As a Data Controller, Digital Realty processes Personal Data both in the European Union and in the United States. There are times when Digital Realty transfers Personal Data between the EU and other countries. We will engage in such transfer only when we can meet the requirements set forth in the GDPR. Digital Realty maintains compliance under the GDPR for transfers to the US and otherwise outside of the EU on the basis that (i) for internal transfers, Digital Realty affiliated entities will have signed intra-company agreements known as the ‘Model Clauses’ which are approved by the EU authorities for intra-company transfers, and (ii) for transfers to third parties outside of the EU, we will have Data Processing Agreements with our Data Processors requiring appropriate compliance and adherence to applicable standards to international transfers, such as through Privacy Shield.
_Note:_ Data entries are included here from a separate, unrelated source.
Lemma steady_hash : steady (λ h, bytes_ok h /\ length h = 32%nat) parse_hash.
Proof. unfold parse_hash. steady. split; [done|]. by apply Nat.eqb_eq. Qed.
#[export] Hint Resolve steady_hash : reader.

Lemma steady_text_bin m : steady (λ t, bytes_ok t /\ utf8_text t /\ (length t <= m)%nat) (parse_text_bin m).
Proof. unfold parse_text_bin. steady. split_and!; [done|auto|by apply Nat.leb_le]. Qed.
#[export] Hint Resolve steady_text_bin : reader.

(** *** Agreement with [skip] *)

(** Where [f] succeeds it has read [n] objects, as [skip] does. *)
Definition walks {A} (levels n : nat) (f : R A) : Prop :=
  forall r a r', bytes_ok r.(rest) -> f r = Some (Some (a, r')) -> times (skip levels) n r = Some (Some (tt, r')).

Lemma times_add f n m r : times f (n + m) r = rbind (times f n) (λ _, times f m) r.
Proof.
  revert r. induction n as [|n IH]; intros r; cbn [Nat.add times]; [done|]. unfold rbind at 1 2 3. destruct (f r) as [[[a r1]|]|]; [|done..]. rewrite IH. done.
Qed.

Lemma times_1 f r : times f 1 r = f r.
Proof. cbn [times]. unfold rbind, ret. destruct (f r) as [[[[] r1]|]|]; done. Qed.

Lemma walks_ret {A} levels (a : A) : walks levels 0 (ret a).
Proof. by intros r ? r' _ [= <- <-]. Qed.

Lemma walks_fail {A} levels n : walks levels n (@fail A).
Proof. by intros r a r' _. Qed.

Lemma walks_bind {A B} (P : A -> Prop) levels n m (f : R A) (g : A -> R B) :
  steady P f -> walks levels n f -> (forall a, P a -> walks levels m (g a)) -> walks levels (n + m) (rbind f g).
Proof.
  intros Hst Hf Hg r b r' Hb. unfold rbind. destruct (f r) as [[[a r1]|]|] eqn:E; [|done..]. intros Eg. rewrite times_add. unfold rbind. rewrite (Hf r a r1 Hb E).
  destruct (st_local Hst r a r1 Hb E) as (bs & k & Er & _ & _ & _ & Ha & _). rewrite Er in Hb. apply Forall_app in Hb as [_ Hb]. by apply (Hg a Ha r1 b).
Qed.

Lemma walks_require levels b : walks levels 0 (require b).
Proof. unfold require. destruct b; [apply walks_ret|apply walks_fail]. Qed.

Lemma walks_lift {A} levels (o : option A) : walks levels 0 (lift o).
Proof. intros r a r' _. unfold lift. destruct o; [|done]. by intros [= <- <-]. Qed.

Lemma number_advance w r v r' : number w r = Some (Some (v, r')) -> exists b, advance (Z.of_nat w) r = Some (Some (b, r')).
Proof.
  unfold number, advance. destruct (Nat.ltb_spec (length (rest r)) w); [done|]. rewrite (proj2 (Z.ltb_ge _ _)) by lia. rewrite Nat2Z.id. rewrite memread_in by lia. cbn [mbind option_bind].
  intros [= <- <-]. by eexists.
Qed.

Lemma walks_unsigned levels : walks (S levels) 1 unsigned_value.
Proof.
  intros r a r' _. rewrite times_1. unfold unsigned_value. cbn [skip]. unfold rbind at 1 2. destruct (next_code r) as [[[c r1]|]|]; [|done..].
  destruct (Z.leb_spec c 0x7f); [cbn [orb]; unfold ret; by intros [= <- <-]|]. cbn [orb].
  assert (forall w, In w [1; 2; 4; 8]%nat -> number w r1 = Some (Some (a, r')) ->
    (let* _ := advance (Z.of_nat w) in let* _ := require true in ret tt) r1 = Some (Some (tt, r'))) as Hw.
  { intros w _ Hn. destruct (number_advance w r1 a r' Hn) as [b Hb]. unfold rbind. rewrite Hb. done. }
  destruct (Z.eqb_spec c 0xcc) as [->|]; [apply (Hw 1%nat); cbn; auto|]. destruct (Z.eqb_spec c 0xcd) as [->|]; [apply (Hw 2%nat); cbn; auto|].
  destruct (Z.eqb_spec c 0xce) as [->|]; [apply (Hw 4%nat); cbn; auto|]. destruct (Z.eqb_spec c 0xcf) as [->|]; [apply (Hw 8%nat); cbn; auto 6|done].
Qed.

Lemma walks_bytes levels text : walks (S levels) 1 (bytes_value text).
Proof.
  intros r a r' Hb. rewrite times_1. unfold bytes_value. cbn [skip]. intros Ha. unfold rbind at 1 in Ha. unfold rbind at 1. destruct (next_code r) as [[[c r1]|]|] eqn:En; [|done..].
  assert (is_byte c) as Hc by (destruct (st_local steady_next r c r1 Hb En) as (? & ? & _ & _ & _ & _ & Hc & _); done).
  assert (forall n, 0 <= n -> advance n r1 = Some (Some (a, r')) -> (let* _ := advance n in let* _ := require (0 <=? FIELDS_MAX_ITEMS) in times (skip levels) (Z.to_nat 0)) r1 = Some (Some (tt, r'))) as Hfix
    by (intros n _ Hn; unfold rbind; by rewrite Hn).
  assert (forall w (n : R Z), n = number w -> rbind n advance r1 = Some (Some (a, r')) ->
    rbind (rbind n (λ v, ret (v + 0, 0))) (λ s, let* _ := advance s.1 in let* _ := require (s.2 <=? FIELDS_MAX_ITEMS) in times (skip levels) (Z.to_nat s.2)) r1 = Some (Some (tt, r'))) as Hnum.
  { intros w n _. unfold rbind. destruct (n r1) as [[[v r2]|]|]; [|done..]. cbn [ret fst snd]. rewrite Z.add_0_r. intros ->. done. }
  destruct (text && _) eqn:Et.
  - apply andb_prop in Et as [_ Et]. pose proof (fixstr_range c Hc) as Hf. rewrite Et in Hf. symmetry in Hf. apply andb_prop in Et as [E1%Z.leb_le E2%Z.leb_le].
    assert ((c <=? 0x7f) || (0xe0 <=? c) || (c =? 0xc0) || (c =? 0xc2) || (c =? 0xc3) = false) as -> by lia. unfold sizes. rewrite Hf. apply (Hfix (Z.land c 31)); [by apply land_bounds|]. exact Ha.
  - repeat match type of Ha with context [if ?b then _ else _] => destruct b eqn:?; [| ] end; try done.
    all: match goal with H : (_ || _) = true |- _ => apply orb_prop in H as [H|H]; apply andb_prop in H as [_ ->%Z.eqb_eq] end; by eapply Hnum.
Qed.

Lemma fix_ranges c : is_byte c ->
  (Z.land c 0xe0 =? 0xa0) = ((0xa0 <=? c) && (c <=? 0xbf)) /\ (Z.land c 0xf0 =? 0x90) = ((0x90 <=? c) && (c <=? 0x9f)) /\ (Z.land c 0xf0 =? 0x80) = ((0x80 <=? c) && (c <=? 0x8f)).
Proof.
  intros Hc. assert (forall f : Z -> bool, forallb f (seqZ 0 256) = true -> f c = true) as Hall by (intros f Hf; by apply (forall_below 256)).
  split_and!; apply eqb_prop.
  - by apply (Hall (λ c, Bool.eqb (Z.land c 0xe0 =? 0xa0) ((0xa0 <=? c) && (c <=? 0xbf)))).
  - by apply (Hall (λ c, Bool.eqb (Z.land c 0xf0 =? 0x90) ((0x90 <=? c) && (c <=? 0x9f)))).
  - by apply (Hall (λ c, Bool.eqb (Z.land c 0xf0 =? 0x80) ((0x80 <=? c) && (c <=? 0x8f)))).
Qed.

(** A container and what [skip] does with the objects in it. *)
Lemma container_skip levels map r n r1 r' :
  bytes_ok r.(rest) -> container map r = Some (Some (n, r1)) -> n <= (if map then 128 else 256) ->
  times (skip levels) (Z.to_nat (if map then 2 * n else n)) r1 = Some (Some (tt, r')) -> skip (S levels) r = Some (Some (tt, r')).
Proof.
  intros Hb Hco. unfold container in Hco. cbn [skip]. unfold rbind at 1 in Hco. unfold rbind at 1. destruct (next_code r) as [[[c r2]|]|] eqn:En; [|done..].
  assert (is_byte c) as Hc by (destruct (st_local steady_next r c r2 Hb En) as (? & ? & _ & _ & _ & _ & Hc & _); done). pose proof (land_bounds c 15 Hc ltac:(lia)) as H15.
  assert (forall k, 0 <= k -> k <= 256 -> times (skip levels) (Z.to_nat k) r1 = Some (Some (tt, r')) ->
    (let* _ := advance 0 in let* _ := require (k <=? FIELDS_MAX_ITEMS) in times (skip levels) (Z.to_nat k)) r1 = Some (Some (tt, r'))) as Hgo.
  { intros k _ Hk Ht. unfold rbind, advance. rewrite (proj2 (Z.ltb_ge _ _)) by lia. rewrite memread_in by (cbn; lia). cbn [mbind option_bind]. rewrite drop_0. unfold require. rewrite (proj2 (Z.leb_le _ _)) by (unfold FIELDS_MAX_ITEMS; lia).
    cbn [ret]. replace {| r1 with rest := rest r1 |} with r1 by (by destruct r1). done. }
  destruct (fix_ranges c Hc) as (Ea & E9 & E8). rewrite E9, E8 in Hco.
  destruct (negb map && _ || _) eqn:Efix.
  - injection Hco as <- <-. intros Hn Ht.
    assert ((c <=? 0x7f) || (0xe0 <=? c) || (c =? 0xc0) || (c =? 0xc2) || (c =? 0xc3) = false) as -> by (destruct map; lia). unfold sizes. rewrite Ea, E9, E8.
    assert ((0xa0 <=? c) && (c <=? 0xbf) = false) as -> by (destruct map; lia). destruct map; cbn [negb andb orb] in Efix.
    + rewrite Efix. assert ((0x90 <=? c) && (c <=? 0x9f) = false) as -> by lia. apply (Hgo (2 * Z.land c 15)); [lia|lia|exact Ht].
    + rewrite orb_false_r in Efix. rewrite Efix. apply (Hgo (Z.land c 15)); [lia|lia|exact Ht].
  - intros Hn Ht.
    assert (forall w, (rbind (number w) (λ n, let* _ := require (n <=? FIELDS_MAX_ITEMS) in ret n)) r2 = Some (Some (n, r1)) -> number w r2 = Some (Some (n, r1)) /\ n <= 256) as Hinv.
    { intros w. unfold rbind, require. destruct (number w r2) as [[[v r3]|]|]; [|done..]. destruct (Z.leb_spec v FIELDS_MAX_ITEMS); [|done]. unfold ret. by intros [= <- <-]. }
    assert (forall w, (w <= 8)%nat -> number w r2 = Some (Some (n, r1)) -> 0 <= n) as Hpos.
    { intros w Hw Hnum. assert (bytes_ok (rest r2)) as Hb2.
      { destruct (st_local steady_next r c r2 Hb En) as (bs & k & E & _). rewrite E in Hb. by apply Forall_app in Hb as [_ ?]. }
      destruct (st_local (steady_number w Hw) r2 n r1 Hb2 Hnum) as (? & ? & _ & _ & _ & _ & ? & _). lia. }
    destruct map; cbv iota in Hn.
    + destruct (Z.eqb_spec c 0xde) as [->|]; [|destruct (Z.eqb_spec c 0xdf) as [->|]; [|done]].
      * destruct (Hinv _ Hco) as [Hnum _]. pose proof (Hpos 2%nat ltac:(lia) Hnum). change (sizes 0xde) with (let* n := number 2 in ret (0, 2 * n)). cbn [orb Z.leb Z.eqb Z.compare Pos.compare Pos.compare_cont Pos.eqb].
        unfold rbind at 1 2. rewrite Hnum. cbn [ret fst snd]. apply (Hgo (2 * n)); [lia|lia|done].
      * destruct (Hinv _ Hco) as [Hnum _]. pose proof (Hpos 4%nat ltac:(lia) Hnum).
        change (sizes 0xdf) with (let* n := number 4 in let* _ := require (n <=? FIELDS_MAX_ITEMS / 2) in ret (0, 2 * n)). cbn [orb Z.leb Z.eqb Z.compare Pos.compare Pos.compare_cont Pos.eqb].
        unfold rbind at 1 2. rewrite Hnum. unfold rbind at 1, require at 1. change (FIELDS_MAX_ITEMS / 2) with 128. rewrite (proj2 (Z.leb_le n 128)) by lia. cbn [ret fst snd]. apply (Hgo (2 * n)); [lia|lia|done].
    + destruct (Z.eqb_spec c 0xdc) as [->|]; [|destruct (Z.eqb_spec c 0xdd) as [->|]; [|done]].
      * destruct (Hinv _ Hco) as [Hnum _]. pose proof (Hpos 2%nat ltac:(lia) Hnum). change (sizes 0xdc) with (let* n := number 2 in ret (0, n)). cbn [orb Z.leb Z.eqb Z.compare Pos.compare Pos.compare_cont Pos.eqb].
        unfold rbind at 1 2. rewrite Hnum. cbn [ret fst snd]. apply (Hgo n); [lia|lia|done].
      * destruct (Hinv _ Hco) as [Hnum _]. pose proof (Hpos 4%nat ltac:(lia) Hnum). change (sizes 0xdd) with (let* n := number 4 in ret (0, n)). cbn [orb Z.leb Z.eqb Z.compare Pos.compare Pos.compare_cont Pos.eqb].
        unfold rbind at 1 2. rewrite Hnum. cbn [ret fst snd]. apply (Hgo n); [lia|lia|done].
Qed.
Note that Digital Realty does not transfer Personal Data outside of the EU when it delivers services (i.e., Remote Hands) as a Data Processor.
As an individual, how do I make a request for access to the Personal Data Digital Realty may hold?
We have a form available online for individuals to submit inquiries about their Personal Data that we may hold. We are committed to addressing those inquiries within 30 days of receiving them. However, given the limited data set we maintain, “John Smith” in Dublin can look a lot like “John Smith” in London or “John Smith” in Dallas. Before we can fulfill a data request, we will need to verify the identity of the individual inquiring and may request additional information to validate the identity of the requestor.
We will do our best to provide information as required under the GDPR, however, we can only provide Personal Data that directly matches the authenticated information that has been provided. To prevent the sharing of Personal Data with the wrong individual, we will not be able to locate or share information under different names, email addresses, or other divergent identifiers.
For how long does Digital Realty retain Personal Data?
We retain Personal Data for no longer than is necessary either to comply with statutes and regulations, or legal orders as directed by a judicial authority, or to comply with contractual requirements. Digital Realty has established and adheres to retention schedules for Personal Data.
In general, we retain data centre Access Control data, including access log records, for 24 months unless prohibited by law and video recordings for up to 93 days unless prohibited by law.
Does Digital Realty share the Personal Data of individuals with other organisations?
Yes, Digital Realty shares Personal Data in several Access Control scenarios including:
Personal Data collected for the purpose of validating the permission of individuals to access our buildings is shared with our vendors to administer our physical security program.
Personal Data collected for the purpose of fulfilling customer-generated work-orders and associated tickets, and addressing issues and answering questions from our customers, is shared with our vendors for facilities maintenance and operations as well as our customer service support vendor whose call-centre is located in the Philippines.
Acting as Data Processors in the capacities described above, our vendors are equally committed to the protection of the data privacy rights as documented through Data Processing Agreements.
Additionally, we share the Access Logs and similar reports containing the Personal Data of individuals granted access to our customers’ controlled areas with the relevant customers. We may also share CCTV recordings with law enforcement agencies and customers involved in certain investigations.
Who can I contact if I have any additional questions on the GDPR and Digital Realty’s privacy practices?
We will answer your questions as soon as possible.
Where is Digital Realty’s glossary of GDPR terms?
We have definitions, including for many of the terms referenced in this FAQ, in the Definitions section at the end of our Notice of Privacy Practices.